Among his disclosures:

-- Anthony Accardo is still the "boss of bosses" in the Chicgo crime syndicate, but Joey Aiuppa and Jackie Cerone run the day-to-day operations.

-- Eto once sought mob permission to open a strip joint in suburban Lyons but was turned down because Lyons "was considered sacred territory by Aiuppa." Aiuppa reportedly controls Lyons` "sin strip."

-- At one time on behalf of the mob, he owned a nightspot called Bourbon Street at 936 N. Rush St. Eto added that he was ordered to sign over the bar to Solano`s son. Though promised "compensation" for giving up the business, he said he never received any.

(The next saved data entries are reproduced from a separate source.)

(** The accessor of an absent sub-message returns its default instance. *)
Definition get_of (r : Request) : GetMessage := default (MkGetMessage "" None) (req_get r).
Definition prepare_of (r : Request) : PrepareMessage :=
  default (MkPrepareMessage no_txn None) (req_prepare r).
Definition commit_of (r : Request) : CommitMessage := default (MkCommitMessage 0) (req_commit r).
Definition abort_of (r : Request) : AbortMessage := default (MkAbortMessage no_txn) (req_abort r).

(** Serialization of a message type: [ParseFromString] and [SerializeToString]. *)
Class Codec (A : Type) := {
  SerializeToString : A → string;
  ParseFromString : string → A
}.

(** Parsing a serialized message gives the message back. *)
Class CodecLaw (A : Type) `{!Codec A} :=
  parse_serialize : ∀ a : A, ParseFromString (SerializeToString a) = a.

(** ** The server *)

Record Server (S : Type) := MkServer { mode : Mode; tpcMode : TpcMode; store : S }.
Arguments MkServer {_} _ _ _.
Arguments mode {_} _.
Arguments tpcMode {_} _.
Arguments store {_} _.

(** A call of the store. *)
Definition on_store {S A} (m : M S A) : M (Server S) A := λ s,
  match m (store s) with
  | Ok (a, st) => Ok (a, MkServer (mode s) (tpcMode s) st)
  | Panic => Panic
  | Undefined => Undefined
  end.

Section upcalls.
Context {S : Type} `{!TxnStore S} `{!Codec Request} `{!Codec Reply}.

Definition GetUpcall (str1 : string) : M (Server S) string :=
  let request : Request := ParseFromString str1 in
  '(st, dep, reply) ←
    match get_timestamp (get_of request) with
    | Some ts =>
        '(st, val, dep) ← on_store (Get_at_dep (txnid request) (get_key (get_of request))
                                      (Timestamp_of_msg ts) (Timestamp0, "") 0);
        mret (st, dep, MkReply st (if st =? 0 then Some val.2 else None) None None)
    | None =>
        '(st, val, dep) ← on_store (Get_dep (txnid request) (get_key (get_of request))
                                      (Timestamp0, "") 0);
        mret (st, dep, if st =? 0
                       then MkReply st (Some val.2) (Some (timestamp val.1)) None
                       else MkReply st None None None)
    end;
  mode ← gets tpcMode;
  let reply' := if decide (mode = MODE_PARALLEL) then reply <| dependency := Some dep |> else reply in
  mret (SerializeToString (reply' <| status := st |>)).
(** *** The updates of a pending entry *)

Lemma set_participants_ok t req ps sh pc ts :
  pending_ok t req → ps = P t →
  pending_ok t ((if decide (participants req = []) then req <| participants := ps |> else req)
                  <| primary_shard := sh |> <| primary_coordinator := pc |> <| timestamp := ts |>) ∧
  participants (if decide (participants req = []) then req <| participants := ps |> else req) = P t.
Proof.
  intros [] ->. case_decide as Hnil.
  - split; [|done]. split; simpl; auto. intros Hc. split; [done|]. by apply ok_consensus0.
  - split; [by split|]. naive_solver.
Qed.

Lemma add_vote_ok t req p :
  pending_ok t req → voted tr t p → pending_ok t (req <| votes ::= <[p := PREPARED]> |>).
Proof.
  intros [] Hv. split; simpl; auto.
  - intros q [[<- _]|[_ Hq]]%lookup_insert_Some; auto.
  - intros Hc. destruct (ok_consensus0 Hc) as (? & ? & Hall). split_and!; [done..|].
    destruct Hall as [|Hall]; [by left|right]. intros q Hq. rewrite lookup_insert. case_decide; auto.
Qed.

Lemma add_dependency_ok t req p d :
  pending_ok t req → p ∈ P t → (d = false → cleared tr t p) →
  pending_ok t (req <| dependencies ::= <[p := d]> |>).
Proof.
  intros [] Hp Hd. split; simpl; auto.
  intros q d' [[<- <-]|[_ Hq]]%lookup_insert_Some; auto.
Qed.

Lemma consensus_ok t req b req' :
  pending_ok t req → participants req = P t → ReachConsensus req = (b, req') →
  pending_ok t (if b then req' <| state := Some PREPARED |> <| reach_consensus := true |> else req').
Proof.
  intros [] Hps (Heq & H1 & H2 & H3)%ReachConsensus_spec.
  assert (pending_ok t req') as Hok'.
  { rewrite Heq. split; simpl; auto. intros Hc. destruct (ok_consensus0 Hc) as (? & ? & []); naive_solver. }
  destruct b; [|done]. destruct Hok'. rewrite Hps in H3.
  split; simpl; auto; [|congruence]. intros _. split_and!; [|done|auto]. rewrite Heq. done.
Qed.

(** The replies of shard [p] become [l]. *)
Lemma set_replies_ok t req p l :
  pending_ok t req → p ∈ P t → NoDup (blr_replica <$> l) →
  (∀ r, r ∈ (blr_replica <$> l) → replied tr t p r) →
  (length (replies_of req p) ≤ length l)%nat →
  pending_ok t (req <| replicateResults ::= <[p := l]> |>).
Proof.
  intros [] Hp Hnd Hr Hlen. split; simpl; auto.
  - intros q l' [[<- <-]|[_ Hq]]%lookup_insert_Some; auto.
  - intros Hft. destruct (ok_tolerance0 Hft) as [Hne Hq]. split; [done|]. intros q Hin.
    specialize (Hq q Hin). unfold replies_of in *; simpl. rewrite lookup_insert.
    case_decide; subst; simpl; lia.
Qed.

Lemma touch_replies_ok t req p :
  pending_ok t req → p ∈ P t →
  pending_ok t (req <| replicateResults ::= <[p := replies_of req p]> |>).
Proof. intros Hok Hp. destruct (replies_ok t req p Hok). by apply set_replies_ok. Qed.
(* ===== verification/QuorumSet.v ===== *)
(** Counting of replies: the template [QuorumSet] of [replication/common/quorumset.h],
    [viewstamp_t] of [replication/common/viewstamp.h], and the quorum sizes of
    [transport::Configuration] ([lib/configuration.h], [configuration.cc]).

    A quorum set keeps, per identifier, the last message of every replica.  It is shown
    to report a quorum exactly when enough distinct replicas have answered, and two
    majority quorums to have a replica in common. *)

From S2P Require Import Prelude.

(** ** Viewstamps *)

Record viewstamp_t := MkViewstamp { view : Z; opnum : Z }.

Definition Viewstamp_Compare (a b : viewstamp_t) : Z :=
  if view a <? view b then -1
  else if view a >? view b then 1
  else if opnum a <? opnum b then -1
  else if opnum a >? opnum b then 1
  else 0.

Definition vs_eq (lhs rhs : viewstamp_t) : bool := Viewstamp_Compare lhs rhs =? 0.
Definition vs_ne (lhs rhs : viewstamp_t) : bool := negb (vs_eq lhs rhs).
Definition vs_lt (lhs rhs : viewstamp_t) : bool := Viewstamp_Compare lhs rhs <? 0.
Definition vs_gt (lhs rhs : viewstamp_t) : bool := vs_lt rhs lhs.
Definition vs_le (lhs rhs : viewstamp_t) : bool := negb (vs_gt lhs rhs).
Definition vs_ge (lhs rhs : viewstamp_t) : bool := negb (vs_lt lhs rhs).

(** ** Configurations *)

(** The two parameters of [class Configuration] the protocols use. *)
Record Configuration := MkConfiguration { n : Z; f : Z }.

(** [view % this->n] with [n] converted to 64 bits, narrowed to [int]. *)
Definition GetLeaderIndex (c : Configuration) (view : Z) : res Z :=
  if u64 (n c) =? 0 then Undefined else Ok (to_int (view mod u64 (n c))).

Definition QuorumSize (c : Configuration) : Z := f c + 1.

(** Division of [int]s truncates. *)
Definition FastQuorumSize (c : Configuration) : Z := f c + Z.quot (f c + 1) 2 + 1.

(** ** Quorum sets *)

Record QuorumSet (K A : Type) `{Countable K} := MkQuorumSet {
  numRequired : Z;
  messages : gmap K (gmap Z A)
}.
Arguments MkQuorumSet {_ _ _ _} _ _.
Arguments numRequired {_ _ _ _} _.
Arguments messages {_ _ _ _} _.

Section quorum_set.
Context `{Countable K} {A : Type}.
Implicit Types (q : QuorumSet K A) (vs : K) (r : Z) (m : A).

Definition QuorumSet_new (required : Z) : QuorumSet K A := MkQuorumSet required ∅.

Definition ClearAll q : QuorumSet K A := MkQuorumSet (numRequired q) ∅.

(** [messages[vs]] inserts an empty map. *)
Definition Clear vs q : QuorumSet K A := MkQuorumSet (numRequired q) (<[vs := ∅]> (messages q)).

Definition NumRequired q : Z := numRequired q.

Definition GetMessages vs q : gmap Z A * QuorumSet K A :=
  let l := default ∅ (messages q !! vs) in
  (l, MkQuorumSet (numRequired q) (<[vs := l]> (messages q))).

Definition CheckForQuorum_at vs q : option (gmap Z A) * QuorumSet K A :=
  let vsmessages := default ∅ (messages q !! vs) in
  let q' := MkQuorumSet (numRequired q) (<[vs := vsmessages]> (messages q)) in
  (if Z.of_nat (size vsmessages) >=? numRequired q then Some vsmessages else None, q').

(** The loop over all identifiers; the lookup inside finds every entry. *)
Fixpoint first_quorum (ids : list K) q : option (gmap Z A) :=
  match ids with
  | [] => None
  | vs :: ids' =>
      match (CheckForQuorum_at vs q).1 with
      | Some quorum => Some quorum
      | None => first_quorum ids' q
      end
  end.

(** [std::map] iterates in the order of its keys; [le] is the order of [IDTYPE]. *)
Definition CheckForQuorum (le : K → K → Prop) `{!RelDecision le} q : option (gmap Z A) :=
  first_quorum (merge_sort le (map_to_list (messages q)).*1) q.

Definition AddAndCheckForQuorum vs r m q : option (gmap Z A) * QuorumSet K A :=
  let vsmessages := default ∅ (messages q !! vs) in
  CheckForQuorum_at vs
    (MkQuorumSet (numRequired q) (<[vs := <[r := m]> vsmessages]> (messages q))).

Definition Add vs r m q : QuorumSet K A := (AddAndCheckForQuorum vs r m q).2.
End quorum_set.

(** ** Counting *)

Section counting.
Context `{Countable K} {A : Type}.
Implicit Types (q : QuorumSet K A) (vs : K).

(** The replies received so far: identifier, replica, message. *)
Definition received (adds : list (K * Z * A)) (required : Z) : QuorumSet K A :=
  foldl (λ q a, Add a.1.1 a.1.2 a.2 q) (QuorumSet_new required) adds.

(** The last message of each replica for [vs]. *)
Definition last_messages (adds : list (K * Z * A)) vs : gmap Z A :=
  foldl (λ l a, if decide (a.1.1 = vs) then <[a.1.2 := a.2]> l else l) ∅ adds.

Lemma Add_messages vs r m q vs' :
  default ∅ (messages (Add vs r m q) !! vs') =
  if decide (vs = vs') then <[r := m]> (default ∅ (messages q !! vs)) else default ∅ (messages q !! vs').
Proof.
  unfold Add, AddAndCheckForQuorum, CheckForQuorum_at; simpl.
  rewrite lookup_insert_eq; simpl. rewrite insert_insert_eq, lookup_insert. by case_decide.
Qed.

Lemma received_messages adds required vs :
  default ∅ (messages (received adds required) !! vs) = last_messages adds vs ∧
  numRequired (received adds required) = required.
Proof.
  unfold received, last_messages.
  induction adds as [|[[vs' r] m] adds [IH IHn]] using rev_ind;
    [simpl; by rewrite lookup_empty|].
  rewrite !foldl_app. cbn [foldl fst snd]. split; [|done]. rewrite Add_messages. case_decide; subst; by rewrite IH.
Qed.

Lemma dom_last_messages adds vs r :
  r ∈ dom (last_messages adds vs) ↔ ∃ m, (vs, r, m) ∈ adds.
Proof.
  unfold last_messages. induction adds as [|[[vs' r'] m'] adds IH] using rev_ind.
  - simpl. rewrite dom_empty_L. set_solver.
  - rewrite foldl_app; simpl. setoid_rewrite elem_of_app. setoid_rewrite list_elem_of_singleton.
    case_decide as Hvs; subst; rewrite ?dom_insert_L, ?elem_of_union, ?elem_of_singleton, IH; naive_solver.
Qed.

(** A quorum is a set of distinct replicas: after any sequence of replies, with
    duplicates and in any order, adding one more reports a quorum exactly when at least
    [numRequired] distinct replicas have answered for that identifier, and then hands out
    the last message of each of them. *)
Theorem quorum_counts_distinct_replicas (adds : list (K * Z * A)) (required : Z) vs r m :
  let replies := last_messages (adds ++ [(vs, r, m)]) vs in
  (AddAndCheckForQuorum vs r m (received adds required)).1
    = (if decide (required ≤ Z.of_nat (size (dom replies))) then Some replies else None) ∧
  ∀ r', r' ∈ dom replies ↔ ∃ m', (vs, r', m') ∈ adds ++ [(vs, r, m)].
Proof.
  intros replies. split; [|apply dom_last_messages].
  unfold AddAndCheckForQuorum, CheckForQuorum_at; simpl. rewrite lookup_insert_eq; simpl.
  destruct (received_messages adds required vs) as [-> ->].
  assert (replies = <[r := m]> (last_messages adds vs)) as ->.
  { unfold replies, last_messages. rewrite foldl_app; simpl. by rewrite decide_True. }
  rewrite size_dom. case_decide; case_match; lia || done.
Qed.

(** Two quorums of a configuration in which the [n] replicas are at most [2f + 1] have a
    replica in common, whatever they are quorums for. *)
Theorem quorums_intersect (c : Configuration) (adds : list (K * Z * A)) vs1 vs2 :
  0 ≤ n c ≤ 2 * f c + 1 →
  (∀ vs r m, (vs, r, m) ∈ adds → 0 ≤ r < n c) →
  ∀ q1 q2 : gmap Z A,
  (CheckForQuorum_at vs1 (received adds (QuorumSize c))).1 = Some q1 →
  (CheckForQuorum_at vs2 (received adds (QuorumSize c))).1 = Some q2 →
  ∃ r, is_Some (q1 !! r) ∧ is_Some (q2 !! r).
Proof.
  intros Hn Hrange q1 q2. unfold CheckForQuorum_at; simpl.
  destruct (received_messages adds (QuorumSize c) vs1) as [-> ->].
  destruct (received_messages adds (QuorumSize c) vs2) as [-> _].
  destruct (_ >=? _) eqn:Hs1; [|done]. intros [= <-].
  destruct (_ >=? _) eqn:Hs2 in |- *; [|done]. intros [= <-].
  set (X1 := dom (last_messages adds vs1)). set (X2 := dom (last_messages adds vs2)).
  destruct (decide (X1 ∩ X2 = ∅)) as [Hdisj|Hne].
  - exfalso. set (all := list_to_set (seqZ 0 (n c)) : gset Z).
    assert (X1 ∪ X2 ⊆ all) as Hsub.
    { intros r. rewrite elem_of_union. unfold X1, X2. rewrite !dom_last_messages.
      intros [[m Hm]|[m Hm]]; apply Hrange in Hm; unfold all;
        apply elem_of_list_to_set, elem_of_seqZ; lia. }
    apply subseteq_size in Hsub. rewrite size_union in Hsub by set_solver.
    unfold all in Hsub. rewrite size_list_to_set, length_seqZ in Hsub by apply NoDup_seqZ.
    unfold X1, X2, QuorumSize in *. rewrite !size_dom in Hsub. lia.
  - apply set_choose_L in Hne as [r [H1 H2]%elem_of_intersection].
    exists r. by rewrite <- !elem_of_dom.
Qed.
End counting.

(** The operators on viewstamps are the strict and the reflexive lexicographic order. *)
Theorem viewstamp_operators_total_order (a b c : viewstamp_t) :
  (vs_eq a b = true ↔ a = b) ∧ vs_ne a b = negb (vs_eq a b) ∧
  (vs_lt a b = true ↔ view a < view b ∨ view a = view b ∧ opnum a < opnum b) ∧
  vs_gt a b = vs_lt b a ∧ vs_le a b = vs_lt a b || vs_eq a b ∧ vs_ge a b = vs_le b a ∧
  (vs_lt a b = true → vs_lt b c = true → vs_lt a c = true) ∧
  (vs_lt a b = true ∨ a = b ∨ vs_lt b a = true).
Proof.
  assert (∀ x y, vs_lt x y = true ↔ view x < view y ∨ view x = view y ∧ opnum x < opnum y) as Hlt.
  { intros x y. unfold vs_lt, Viewstamp_Compare. repeat case_match; simpl; lia. }
  assert (∀ x y, vs_eq x y = true ↔ x = y) as Heq.
  { intros [x1 x2] [y1 y2]. unfold vs_eq, Viewstamp_Compare; simpl. split.
    - repeat case_match; simpl; intros; [lia..|]. f_equal; lia.
    - intros [= -> ->]. repeat case_match; simpl; lia. }
  split_and!; try done; rewrite ?Hlt.
  - unfold vs_le, vs_gt. apply eq_true_iff_eq. rewrite negb_true_iff, orb_true_iff, <- not_true_iff_false.
    rewrite !Hlt, Heq. destruct a, b; simpl. split; [|intros [|[= -> ->]]; lia].
    intros. destruct (decide (view0 = view1 ∧ opnum0 = opnum1)) as [[-> ->]|]; [by right|left; lia].
  - lia.
  - destruct a as [a1 a2], b as [b1 b2]; simpl.
    destruct (decide (a1 = b1 ∧ a2 = b2)) as [[-> ->]|]; [by right; left|]. lia.
Qed.

(** ** Concrete instances *)

Lemma quorums_intersect_witness :
  ∃ r, is_Some ((<[1 := "b"]> {[0 := "a"]} : gmap Z string) !! r) ∧
       is_Some ((<[2 := "d"]> {[1 := "c"]} : gmap Z string) !! r).
Proof.
  apply (quorums_intersect (MkConfiguration 3 1)
    [(10, 0, "a"); (10, 1, "b"); (20, 1, "c"); (20, 2, "d")] 10 20).
  - simpl. lia.
  - intros vs r m Hin. simpl. rewrite !elem_of_cons in Hin.
    destruct Hin as [[= -> -> ->]|[[= -> -> ->]|[[= -> -> ->]|[[= -> -> ->]|[]%not_elem_of_nil]]]]; lia.
  - vm_compute. reflexivity.
  - vm_compute. reflexivity.
Defined.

Eto was not the only witness to wear a hood. A former official of the Laborers` Union in New York, now a building contractor, also hid his identity. While Eto gave his name, the former union official remained anonymous and kept his voice secret by whispering testimony to another hooded witness who relayed it to the commission. The witness said that corrupt union officials regularly allowed mobsters onto construction sites to operate betting games and engage in loan sharking. As the witness testified, all that could be seen of him were his eyes and his hands. He wore a gold pinkie ring on each hand.

A deposition from another former Laborers` Union official contended that organized-crime families in New York control all construction contracts there worth $500,000 to $100 million.